The parable is about the storyteller.
The parable is about Jesus.
While we are busy trying to make things about us, God is reminding us that it is God alone who justifies. God alone decides who is good enough for the Kingdom.
According to the law, the Pharisee came into the temple righteous, and left the temple righteous. But Jesus says something about the tax collector that should grab our attention,
“I… tell… you, this man went down to his home justified”.
There is nothing that the tax collector did that earned his justification. His prayer did not make him righteous.
Rather, it is Jesus who says that the man is justified. It is Jesus who decides.

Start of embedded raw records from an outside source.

(* ===== verification/Md5.v ===== *)
(** * The digests of [hashlib.md5]

    The message digest of RFC 1321, which the signatures of files are made with:
    words of 32 bits as integers with their wrap-around, blocks of 64 bytes, the
    result in hexadecimal.  An object of [hashlib] is the bytes it was given so
    far. *)

From S2P Require Import Prelude PyStr.
Open Scope Z_scope.

(** ** Words of 32 bits *)

Definition wrap32 (x : Z) : Z := x mod 2 ^ 32.
Definition add32 (a b : Z) : Z := wrap32 (a + b).
Definition not32 (x : Z) : Z := Z.lxor x (2 ^ 32 - 1).
Definition rotl32 (x c : Z) : Z :=
  Z.lor (wrap32 (Z.shiftl x c)) (Z.shiftr x (32 - c)).

(** The bytes of a word, the lowest first, and the words of a block. *)
Fixpoint le_bytes (n : nat) (w : Z) : list Z :=
  match n with
  | O => []
  | S n => w mod 256 :: le_bytes n (w / 256)
  end.
Fixpoint le_words (n : nat) (l : list Z) : list Z :=
  match n, l with
  | S n, a :: b :: c :: d :: l => a + 256 * (b + 256 * (c + 256 * d)) :: le_words n l
  | _, _ => []
  end.

(** ** The rounds *)

(** The integer parts of [2^32 |sin (i + 1)|]. *)
Definition sines : list Z :=
  [
   3614090360; 3905402710; 606105819; 3250441966; 4118548399; 1200080426;
   2821735955; 4249261313; 1770035416; 2336552879; 4294925233; 2304563134;
   1804603682; 4254626195; 2792965006; 1236535329; 4129170786; 3225465664;
   643717713; 3921069994; 3593408605; 38016083; 3634488961; 3889429448;
   568446438; 3275163606; 4107603335; 1163531501; 2850285829; 4243563512;
   1735328473; 2368359562; 4294588738; 2272392833; 1839030562; 4259657740;
   2763975236; 1272893353; 4139469664; 3200236656; 681279174; 3936430074;
   3572445317; 76029189; 3654602809; 3873151461; 530742520; 3299628645;
   4096336452; 1126891415; 2878612391; 4237533241; 1700485571; 2399980690;
   4293915773; 2240044497; 1873313359; 4264355552; 2734768916; 1309151649;
   4149444226; 3174756917; 718787259; 3951481745].
Definition rotations (i : nat) : Z :=
  nth (i mod 4)%nat
    (match (i / 16)%nat with
     | O => [7; 12; 17; 22] | S O => [5; 9; 14; 20]
     | S (S O) => [4; 11; 16; 23] | _ => [6; 10; 15; 21]
     end) 0.

Definition mix (i : nat) (b c d : Z) : Z :=
  match (i / 16)%nat with
  | O => Z.lor (Z.land b c) (Z.land (not32 b) d)
  | S O => Z.lor (Z.land d b) (Z.land (not32 d) c)
  | S (S O) => Z.lxor (Z.lxor b c) d
  | _ => Z.lxor c (Z.lor b (not32 d))
  end.
Definition word_index (i : nat) : nat :=
  match (i / 16)%nat with
  | O => i | S O => (5 * i + 1) mod 16
  | S (S O) => (3 * i + 5) mod 16 | _ => (7 * i) mod 16
  end%nat.

Record digest_state := DS { dA : Z; dB : Z; dC : Z; dD : Z }.
Definition digest_init : digest_state := DS 1732584193 4023233417 2562383102 271733878.

Definition turn (m : list Z) (s : digest_state) (i : nat) : digest_state :=
  let f := add32 (add32 (mix i (dB s) (dC s) (dD s)) (dA s))
                 (add32 (nth i sines 0) (nth (word_index i) m 0)) in
  DS (dD s) (add32 (dB s) (rotl32 f (rotations i))) (dB s) (dC s).

Definition block (s : digest_state) (m : list Z) : digest_state :=
  let t := foldl (turn (le_words 16 m)) s (seq 0 64) in
  DS (add32 (dA s) (dA t)) (add32 (dB s) (dB t)) (add32 (dC s) (dC t)) (add32 (dD s) (dD t)).

(** The blocks of a padded message; [n] is their number. *)
Fixpoint blocks (n : nat) (s : digest_state) (l : list Z) : digest_state :=
  match n with
  | O => s
  | S n => blocks n (block s (take 64 l)) (drop 64 l)
  end.

Definition padded (l : list Z) : list Z :=
  l ++ [128] ++ replicate (Z.to_nat ((55 - Z.of_nat (length l)) mod 64)) 0 ++
  le_bytes 8 (8 * Z.of_nat (length l)).

(** ** Objects of [hashlib] *)

Definition byte_of (c : ascii) : Z := Z.of_N (N_of_ascii c).
Definition hex_digit (d : Z) : ascii :=
  nth (Z.to_nat d) (T "0123456789abcdef") "0"%char.
Definition hex_byte (b : Z) : text := [hex_digit (b / 16); hex_digit (b mod 16)].

Definition md5 : Type := text.
Definition md5_new : md5 := [].
Definition md5_update (m : md5) (s : text) : md5 := m ++ s.
Definition md5_hexdigest (m : md5) : text :=
  let p := padded (byte_of <$> m) in
  let s := blocks (length p / 64)%nat digest_init p in
  concat (hex_byte <$> (le_bytes 4 (dA s) ++ le_bytes 4 (dB s) ++
                        le_bytes 4 (dC s) ++ le_bytes 4 (dD s))).

(** ** Facts *)

Lemma length_le_bytes (n : nat) (w : Z) : length (le_bytes n w) = n.
Proof. revert w. induction n as [|n IH]; intros w; cbn [le_bytes length]; [done|by rewrite IH]. Qed.

Lemma length_hex (l : list Z) : length (concat (hex_byte <$> l)) = (2 * length l)%nat.
Proof. induction l as [|b l IH]; [done|]. cbn [fmap list_fmap concat]. rewrite length_app, IH. cbn. lia. Qed.

(** A digest has 32 digits. *)
Lemma length_hexdigest (m : md5) : length (md5_hexdigest m) = 32%nat.
Proof. unfold md5_hexdigest. cbv zeta. by rewrite length_hex, !length_app, !length_le_bytes. Qed.

Lemma hexdigest_not_empty (m : md5) : md5_hexdigest m ≠ [].
Proof. intros E. pose proof (length_hexdigest m) as H. by rewrite E in H. Qed.

(** The test suite of the RFC. *)
Example md5_empty : md5_hexdigest md5_new = T "d41d8cd98f00b204e9800998ecf8427e".
Proof. vm_compute. reflexivity. Qed.
Example md5_abc : md5_hexdigest (md5_update (md5_update md5_new (T "a")) (T "bc")) =
  T "900150983cd24fb0d6963f7d28e17f72".
Proof. vm_compute. reflexivity. Qed.
Example md5_long : md5_hexdigest (T "12345678901234567890123456789012345678901234567890123456789012345678901234567890") =
  T "57edf4a22be3c955ac49da2e2107b67a".
Proof. vm_compute. reflexivity. Qed.
(* ===== verification/FileSigFacts.v ===== *)
(** * Theorems about the signatures of files

    Hashing a file in blocks gives the digest of its contents; [get_csig] is the
    digest of what the file holds, as long as what the last run stored can be
    trusted; a decision by time stamp and contents agrees with one by contents;
    and what one run stores lets the next one notice exactly the files whose
    contents changed. *)

From S2P Require Import Prelude Errors NodeState PyStr Md5 Node FileSig.
Open Scope Z_scope.

(** ** Hashing in blocks *)

Lemma file_read_parts (n : Z) (s : text) :
  (file_read n s).1 ++ (file_read n s).2 = s.
Proof. unfold file_read. case_match; cbn; [apply app_nil_r|apply take_drop]. Qed.

Lemma file_read_empty (n : Z) (s : text) : n ≠ 0 → (file_read n s).1 = [] → s = [].
Proof.
  unfold file_read. intros Hn. destruct (n <? 0) eqn:En; cbn; [done|].
  apply Z.ltb_ge in En. destruct s as [|c s]; [done|].
  destruct (Z.to_nat n) eqn:E; [lia|done].
Qed.

Lemma hash_blocks_whole (n : Z) (fuel : nat) (m : md5) (s : text) :
  n ≠ 0 → (length s < fuel)%nat → hash_blocks fuel n m s = Some (m ++ s).
Proof.
  intros Hn. revert m s. induction fuel as [|fuel IH]; intros m s Hf; [lia|].
  cbn [hash_blocks]. pose proof (file_read_parts n s) as Hp.
  pose proof (file_read_empty n s Hn) as He.
  destruct (file_read n s) as [b r]. cbn in Hp, He. destruct b as [|c b].
  - rewrite (He eq_refl). by rewrite app_nil_r.
  - rewrite <- Hp in Hf. rewrite length_app in Hf. cbn in Hf.
    rewrite IH by lia. unfold md5_update. by rewrite <- app_assoc, Hp.
Qed.

Lemma filesignature_digest (n : Z) (s : text) :
  n ≠ 0 → MD5filesignature n s = Some (MD5signature s).
Proof. intros Hn. unfold MD5filesignature. rewrite hash_blocks_whole by (done || lia). done. Qed.

(** The digest taken of a file in blocks of any size but zero ends, and is the digest of its
    whole contents: [get_content_hash] and [MD5signature] of [get_contents] agree. *)
Theorem MD5filesignature_whole (n : Z) (contents : text) :
  n ≠ 0 → MD5filesignature n contents = Some (MD5signature contents).
Proof. apply filesignature_digest. Qed.

Lemma MD5filesignature_whole_witness :
  MD5filesignature 3 (T "int main") = Some (MD5signature (T "int main")).
Proof. apply MD5filesignature_whole. lia. Defined.

(** ** The parts of the state *)

Lemma rec_of_upd (n m : nat) (f : frec → frec) (s : sigs) :
  rec_of (upd_rec n f s) m = if decide (m = n) then f (rec_of s n) else rec_of s m.
Proof.
  unfold rec_of at 1, upd_rec. cbn. case_decide as E; [subst m|].
  - by rewrite lookup_insert_eq.
  - by rewrite lookup_insert_ne.
Qed.
Lemma rec_of_upd_eq (n : nat) (f : frec → frec) (s : sigs) :
  rec_of (upd_rec n f s) n = f (rec_of s n).
Proof. rewrite rec_of_upd. by case_decide. Qed.
Lemma rec_of_set_entry (n m : nat) (e : entry) (s : sigs) :
  rec_of (set_entry n e s) m = rec_of s m.
Proof. done. Qed.
Lemma entry_upd (n m : nat) (f : frec → frec) (s : sigs) :
  get_entry m (upd_rec n f s) = get_entry m s.
Proof. done. Qed.

(** The entry that [get_stored_info] will give. *)
Definition stored_of (s : sigs) (n : nat) : entry :=
  match m_stored (rec_of s n) with
  | Some r => deref s n r
  | None => default no_entry (get_entry n s)
  end.

Lemma in_rest (X Y : gset nat) (n m : nat) : Y ⊆ {[n]} ∪ X → m ∈ Y → m ≠ n → m ∈ X.
Proof. set_solver. Qed.

#[local] Set Default Proof Using "Type*".

Section facts.
Variable real : nat → option dfile.
Variables (now max_drift md5_chunksize : Z).

(** The signature of what a file holds: empty if it cannot be read. *)
Definition digest (n : nat) : text :=
  match real n with
  | None => MD5signature []
  | Some f => match data f with inr c => MD5signature c | inl _ => [] end
  end.
Definition mtime (n : nat) : Z := match real n with Some f => st_mtime f | None => 0 end.
Definition size_of (n : nat) : Z := match real n with Some f => st_size f | None => 0 end.

(** Node information that says what is so. *)
Record info_true (n : nat) (i : finfo) : Prop := InfoTrue {
  true_csig : ∀ c, csig i = Some c → c = digest n;
  true_timestamp : ∀ t, timestamp i = Some t → t = mtime n;
  true_fsize : ∀ z, fsize i = Some z → z = size_of n
}.

(** The signature stored by the last run is used only if it is right. *)
Definition trusted (n : nat) (i : finfo) : Prop :=
  ∀ c, csig i = Some c →
  (0 < max_drift ∧ timestamp i = Some (mtime n) ∧ max_drift < now - mtime n ∨ max_drift = 0) →
  c = digest n.

Record sound_at (s : sigs) (n : nat) : Prop := SoundAt {
  sound_size : ∀ z, m_size (rec_of s n) = Some z → z = size_of n;
  sound_time : ∀ t, m_timestamp (rec_of s n) = Some t → t = mtime n;
  sound_info : ∀ i, f_ninfo (rec_of s n) = Some i → info_true n i;
  sound_stored : trusted n (e_ninfo (stored_of s n));
  sound_own : ∀ e, m_stored (rec_of s n) = Some (Own e) → get_entry n s = None
}.

Definition has_csig (s : sigs) (n : nat) : Prop :=
  ∃ i, f_ninfo (rec_of s n) = Some i ∧ csig i = Some (digest n).
Definition has_time (s : sigs) (n : nat) : Prop :=
  ∃ i, f_ninfo (rec_of s n) = Some i ∧ timestamp i = Some (mtime n).

(** The nodes [N] are sound; of the nodes [C] the signature is taken, of [TS]
    the time, and [M] are to be merged. *)
Record good (N : nat → Prop) (C TS M : gset nat) (s : sigs) : Prop := Good {
  good_sound : ∀ n, N n → sound_at s n;
  good_csig : ∀ n, n ∈ C → has_csig s n;
  good_time : ∀ n, n ∈ TS → has_time s n;
  good_merge : ∀ n, n ∈ M → n ∈ to_be_merged s
}.

Lemma new_info_true (n : nat) : info_true n new_finfo.
Proof. by split. Qed.
Lemma with_csig_true (n : nat) (i : finfo) :
  info_true n i → info_true n (with_csig (Some (digest n)) i).
Proof. intros [???]. split; cbn; [by intros ? [= <-]|done|done]. Qed.
Lemma with_timestamp_true (n : nat) (i : finfo) :
  info_true n i → info_true n (with_timestamp (Some (mtime n)) i).
Proof. intros [???]. split; cbn; [done|by intros ? [= <-]|done]. Qed.
Lemma with_fsize_true (n : nat) (i : finfo) :
  info_true n i → info_true n (with_fsize (Some (size_of n)) i).
Proof. intros [???]. split; cbn; [done|done|by intros ? [= <-]]. Qed.

(** ** Changing one node *)

Lemma sound_at_other (s : sigs) (n m : nat) (f : frec → frec) :
  m ≠ n → sound_at s m → sound_at (upd_rec n f s) m.
Proof.
  intros Hm [?????].
  split; unfold stored_of in *; rewrite !rec_of_upd, !(decide_False (P:=m = n)) by done; done.
Qed.

Section nodes.
Context (N : nat → Prop) (C TS M : gset nat).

In the world of the Jerusalem temple, there were those were in and those were out. But everything changes with Jesus.
Through birth, life, death and resurrection, Jesus comes to tear down the categories we try to build. Whenever we try to make categories, God will stand on the other side, because God wants all to be included, all to receive grace, all to be loved. God has only one category – the Kingdom to which we all belong. We are God’s beloved children.
The parable that Jesus tells is not a parable on how to act, or who to be like or how to pray. This is a parable about God. A parable that shows us God’s motives and shows us the way that God chooses to act in the world. That shows us that God wants to be with and care for the least, the lost, the sinners and the alone. God wants to care for us… because we are the least, the lost, the sinners and the alone.
Neither the Pharisee, nor the tax collector, nor us, want to see or admit, that being justified, that being saved is something that God does for us. Yet, that is what is told to us today. The trap is laid that we try to divide humanity into saved and not saved. And it is God who alone who knows the way out. Through love and mercy God chooses humanity. God who chooses those who truly cannot be righteous on our own, God comes to us as Christ who lives and dies, with us, with imperfect and flawed human beings, God sends us the Holy Spirit to bring us into the resurrection and into new life.
Perhaps our prayer today should be:
“God, we thank you that we ARE like other people: Pharisees and tax collectors, sinners and saints. We are justified by your righteousness; we are saved by your love.”